*To do*
Nothing but the lines from the start of the records through the line that contains "The TypeScript code" is to be copied, and each is to be copied exactly.

*Given entries*
(** * PinataService: workspace snapshots on a content-addressed store

    A shallow embedding of [PinataService] (services/ipfs/PinataService.ts)
    and of the two command handlers of [extension.ts] that drive it
    ([PluginIPFSCommit] and [PluginIPFSSync]), followed by the summary
    helpers of [extension.ts] and by [EnvConfig].

    The TypeScript code is asynchronous but sequential: every host call is
    awaited before the next statement runs.  It is modelled in a small
    monad that threads the mutable state (the fields of the service
    instance, the editor settings and the file system), raises and catches
    JavaScript exceptions, and records every interaction with the outside
    world in a chronological trace.  The behaviour of the outside world
    (the pinning service, the host API, I/O failures) is a record of
    oracles, the [Env].

    Taken as given: [findFiles] and the dynamic imports of the service
    modules resolve; debug output written with [console.log] is not
    recorded; an error interpolated into a message is rendered as its
    message text. *)

From Stdlib Require Import ZArith Lia List Ascii String.
From stdpp Require Import gmap strings list fin_maps pretty.

(** ** JavaScript values *)

(** The values a decoded JSON document can hold, plus [undefined] for a
    property that is absent.  Numbers are restricted to integers and
    strings are byte strings. *)
#[warnings="-register-all"]
Inductive JSON : Type :=
| JUndefined
| JNull
| JBool (b : bool)
| JNum (n : Z)
| JStr (s : string)
| JArr (items : list JSON)
| JObj (props : list (string * JSON)).

(** [!!v] in JavaScript. *)
Definition js_truthy (v : JSON) : bool :=
  match v with
  | JUndefined | JNull => false
  | JBool b => b
  | JNum n => negb (n =? 0)%Z
  | JStr s => negb (String.eqb s "")
  | JArr _ | JObj _ => true
  end.

(** Truthiness of a [string | undefined] value such as the result of
    [config.get<string>(key)] or [process.env.NAME]. *)
Definition str_truthy (o : option string) : bool :=
  match o with
  | Some s => negb (String.eqb s "")
  | None => false
  end.

(** [a || b] on strings. *)
Definition str_or (a : option string) (b : string) : string :=
  match a with
  | Some s => if String.eqb s "" then b else s
  | None => b
  end.

(** ** Plain objects used as dictionaries

    The own properties are kept in creation order; writing an existing
    key keeps its position. *)
Section JSObject.
Context {V : Type}.

(** Creates or updates the own property [k]. *)
Fixpoint obj_set (k : string) (v : V) (o : list (string * V)) : list (string * V) :=
  match o with
  | [] => [(k, v)]
  | (k', v') :: o' =>
      if String.eqb k' k then (k', v) :: o' else (k', v') :: obj_set k v o'
  end.

(** The assignment [obj[k] = v] on an object made by a literal [{}].
    The key [__proto__] is the accessor that [Object.prototype] defines:
    assigning to it creates no own property (a string is ignored by the
    setter).  Every other key creates or updates an own property. *)
Definition obj_assign (k : string) (v : V) (o : list (string * V)) : list (string * V) :=
  if String.eqb k "__proto__" then o else obj_set k v o.

Fixpoint obj_get (k : string) (o : list (string * V)) : option V :=
  match o with
  | [] => None
  | (k', v') :: o' => if String.eqb k' k then Some v' else obj_get k o'
  end.

Definition Object_keys (o : list (string * V)) : list string := map fst o.

(** Own-property enumeration order: array indices first, ascending,
    then the other keys in creation order. *)
Definition digit_of (c : ascii) : option N :=
  let n := N_of_ascii c in
  if ((48 <=? n) && (n <=? 57))%N then Some (n - 48)%N else None.

Fixpoint parse_digits (s : string) (acc : N) : option N :=
  match s with
  | EmptyString => Some acc
  | String c s' =>
      match digit_of c with
      | Some d => parse_digits s' (10 * acc + d)%N
      | None => None
      end
  end.

Definition array_index (s : string) : option N :=
  match s with
  | EmptyString => None
  | String c EmptyString => digit_of c
  | String c _ =>
      if Ascii.eqb c "0" then None
      else match parse_digits s 0 with
           | Some n => if (n <? 4294967295)%N then Some n else None
           | None => None
           end
  end.

Fixpoint insert_by_index (e : N * (string * V)) (l : list (N * (string * V)))
  : list (N * (string * V)) :=
  match l with
  | [] => [e]
  | e' :: l' => if (fst e <? fst e')%N then e :: l else e' :: insert_by_index e l'
  end.

Definition index_entries (o : list (string * V)) : list (N * (string * V)) :=
  omap (fun kv => match array_index (fst kv) with
                  | Some n => Some (n, kv)
                  | None => None
                  end) o.

Definition Object_entries (o : list (string * V)) : list (string * V) :=
  map snd (foldr insert_by_index [] (index_entries o))
  ++ filter (fun kv => array_index (fst kv) = None) o.
End JSObject.

(** Property read [v.k]; [None] stands for the [TypeError] raised when [v]
    is [null] or [undefined]. *)
Definition js_prop (v : JSON) (k : string) : option JSON :=
  match v with
  | JUndefined | JNull => None
  | JObj props => Some (default JUndefined (obj_get k props))
  | _ => Some JUndefined
  end.

(** ** The data model of the service *)

Record WorkspaceState : Type := {
  version : string;
  timestamp : string;
  ws_workspaceId : string;
  apiConfiguration : JSON;
  clineMessages : JSON;
  currentTask : JSON;
  autoApprovalSettings : JSON;
  browserSettings : JSON;
  files : list (string * string);
  folders : list string
}.

Record PinataConfig : Type := {
  jwt : string;
  gateway : option string
}.

(** What [JSON.stringify] writes into the uploaded blob, as the document a
    later [gateways.get] decodes. *)
Definition JSON_stringify (w : WorkspaceState) : JSON :=
  JObj [ ("version", JStr (version w));
         ("timestamp", JStr (timestamp w));
         ("workspaceId", JStr (ws_workspaceId w));
         ("apiConfiguration", apiConfiguration w);
         ("clineMessages", clineMessages w);
         ("currentTask", currentTask w);
         ("autoApprovalSettings", autoApprovalSettings w);
         ("browserSettings", browserSettings w);
         ("files", JObj (map (fun kv => (fst kv, JStr (snd kv))) (Object_entries (files w))));
         ("folders", JArr (map JStr (folders w))) ].

(** The file handed to [pinata.upload.file] with its metadata. *)
Record UploadRequest : Type := {
  up_name : string;
  up_body : JSON;
  up_metaName : string;
  up_workspaceId : string;
  up_version : string;
  up_timestamp : string;
  up_userEmail : string
}.

(** ** The outside world *)

Inductive FileType : Type := FT_Unknown | FT_File | FT_Directory | FT_SymbolicLink.

Inductive FsNode : Type :=
| File (bytes : string)
| Directory
| SymbolicLink
| Unknown.

Inductive IoOp : Type := OpStat | OpRead | OpWrite | OpMkdir.

Record WorkspaceFolder : Type := {
  wf_name : string;
  wf_uri : string
}.

(** Oracles for everything the service does not decide itself. *)
Record Env : Type := {
  (** [process.env] *)
  process_env : gmap string string;
  (** [vscode.workspace.workspaceFolders] ([[]] when undefined) *)
  workspaceFolders : list WorkspaceFolder;
  (** [vscode.workspace.findFiles] for every entry below the folder,
      [node_modules] excluded, in the order the host returns the URIs *)
  findFiles : WorkspaceFolder -> list string;
  (** [vscode.workspace.asRelativePath] *)
  asRelativePath : string -> string;
  (** [vscode.Uri.joinPath] *)
  joinPath : string -> string -> string;
  (** [Buffer.from(bytes).toString('utf8')] *)
  utf8_toString : string -> string;
  (** [Buffer.from(v, 'utf8')] for an array or an object [v]: the bytes
      of the buffer, [None] when the call raises *)
  buffer_from_value : JSON -> option string;
  (** whether a file-system call on a URI is rejected by the host *)
  io_denied : IoOp -> string -> bool;
  (** [new Date().toISOString()] *)
  now : string;
  (** the getters of the optional extension state provider; [JUndefined]
      when the optional chain yields nothing *)
  getApiConfiguration : JSON;
  getClineMessages : JSON;
  getCurrentTask : JSON;
  getAutoApprovalSettings : JSON;
  getBrowserSettings : JSON;
  (** [pinata.testAuthentication()] succeeds for these credentials *)
  testAuthentication : PinataConfig -> bool;
  (** [pinata.upload.file]: the [IpfsHash] of the result, [None] when the
      call rejects *)
  upload_file : UploadRequest -> option string;
  (** [pinata.unpin([cid])] resolves *)
  unpin : string -> bool;
  (** [pinata.gateways.get(cid)]: the [data] field of the response, [None]
      when the call rejects *)
  gateways_get : string -> option JSON;
  (** [config.update(key, _, ConfigurationTarget.Workspace)] resolves *)
  config_update_ok : string -> bool;
  (** what the user types into the CID input box ([None]: dismissed) *)
  showInputBox : option string
}.

(** The mutable state: the fields of one [PinataService] instance, the
    editor settings (full keys, e.g. [cline.pinata.jwt]) and the files on
    disk, by URI. *)
Record State : Type := {
  pinata : option PinataConfig;
  workspaceId : string;
  currentCID : option string;
  settings : gmap string string;
  fs : gmap string FsNode
}.

Inductive Level : Type := Info | Warn | Error.

(** What a run leaves behind, in the order it happened. *)
Inductive Event : Type :=
| EvTestAuthentication (c : PinataConfig) (ok : bool)
| EvUnpin (cid : string) (ok : bool)
| EvUpload (req : UploadRequest) (res : option string)
| EvGatewayGet (cid : string) (res : option JSON)
| EvConfigUpdate (key value : string) (ok : bool)
| EvCreateDirectory (uri : string) (ok : bool)
| EvWriteFile (uri content : string) (ok : bool)
| EvConsole (l : Level) (msg : string)
| EvShowMessage (l : Level) (msg : string).

(** ** The monad: state, exceptions, trace *)

Inductive Outcome (A : Type) : Type :=
| Ok (a : A)
| Throw (msg : string).
Arguments Ok {A} a.
Arguments Throw {A} msg.

Record Result (A : Type) : Type := mkResult {
  outcome : Outcome A;
  final : State;
  trace : list Event
}.
Arguments mkResult {A} _ _ _.
Arguments outcome {A} _.
Arguments final {A} _.
Arguments trace {A} _.

Definition M (A : Type) : Type := State -> Result A.

Definition ret {A} (a : A) : M A := fun s => mkResult (Ok a) s [].

(** Put the events of an earlier step in front of a result. *)
Definition prepend {A} (tr : list Event) (r : Result A) : Result A :=
  match r with
  | mkResult o s tr' => mkResult o s (tr ++ tr')
  end.

Definition bind {A B} (m : M A) (k : A -> M B) : M B :=
  fun s =>
    match m s with
    | mkResult (Ok a) s' tr => prepend tr (k a s')
    | mkResult (Throw e) s' tr => mkResult (Throw e) s' tr
    end.

Definition throw {A} (msg : string) : M A := fun s => mkResult (Throw msg) s [].

(** [try { m } catch (error) { h error }]: the state changes made before
    the exception stay. *)
Definition try_catch {A} (m : M A) (h : string -> M A) : M A :=
  fun s =>
    match m s with
    | mkResult (Ok a) s' tr => mkResult (Ok a) s' tr
    | mkResult (Throw e) s' tr => prepend tr (h e s')
    end.

Definition gets {A} (f : State -> A) : M A := fun s => mkResult (Ok (f s)) s [].
Definition modify (f : State -> State) : M unit := fun s => mkResult (Ok tt) (f s) [].
Definition emit (e : Event) : M unit := fun s => mkResult (Ok tt) s [e].

Declare Scope js_scope.
Delimit Scope js_scope with js.
Notation "x <- c1 ;; c2" := (bind c1 (fun x => c2))
  (at level 100, c1 at next level, c2 at level 200, right associativity) : js_scope.
Notation "c1 ;; c2" := (bind c1 (fun _ => c2))
  (at level 100, c2 at level 200, right associativity) : js_scope.
Local Open Scope js_scope.

(** [for (const x of xs) { body }] with an accumulator for the locals the
    body mutates. *)
Fixpoint for_of {A B} (xs : list A) (body : B -> A -> M B) (acc : B) : M B :=
  match xs with
  | [] => ret acc
  | x :: xs' => acc' <- body acc x ;; for_of xs' body acc'
  end.

Definition console (l : Level) (msg : string) : M unit := emit (EvConsole l msg).
Definition showMessage (l : Level) (msg : string) : M unit := emit (EvShowMessage l msg).

(** ** Host primitives *)

Section Service.
Context (env : Env).

(** [vscode.workspace.fs.stat] *)
Definition fs_stat (uri : string) : M FileType :=
  fun s =>
    if io_denied env OpStat uri then throw ("stat failed: " +:+ uri) s
    else match fs s !! uri with
         | Some (File _) => ret FT_File s
         | Some Directory => ret FT_Directory s
         | Some SymbolicLink => ret FT_SymbolicLink s
         | Some Unknown => ret FT_Unknown s
         | None => throw ("FileNotFound: " +:+ uri) s
         end.

(** [vscode.workspace.fs.readFile] *)
Definition fs_readFile (uri : string) : M string :=
  fun s =>
    if io_denied env OpRead uri then throw ("readFile failed: " +:+ uri) s
    else match fs s !! uri with
         | Some (File bytes) => ret bytes s
         | Some _ => throw ("FileIsADirectory: " +:+ uri) s
         | None => throw ("FileNotFound: " +:+ uri) s
         end.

*Written answer*
(** * PinataService: workspace snapshots on a content-addressed store

    A shallow embedding of [PinataService] (services/ipfs/PinataService.ts)
    and of the two command handlers of [extension.ts] that drive it
    ([PluginIPFSCommit] and [PluginIPFSSync]), followed by the summary
    helpers of [extension.ts] and by [EnvConfig].

    The TypeScript code is asynchronous but sequential: every host call is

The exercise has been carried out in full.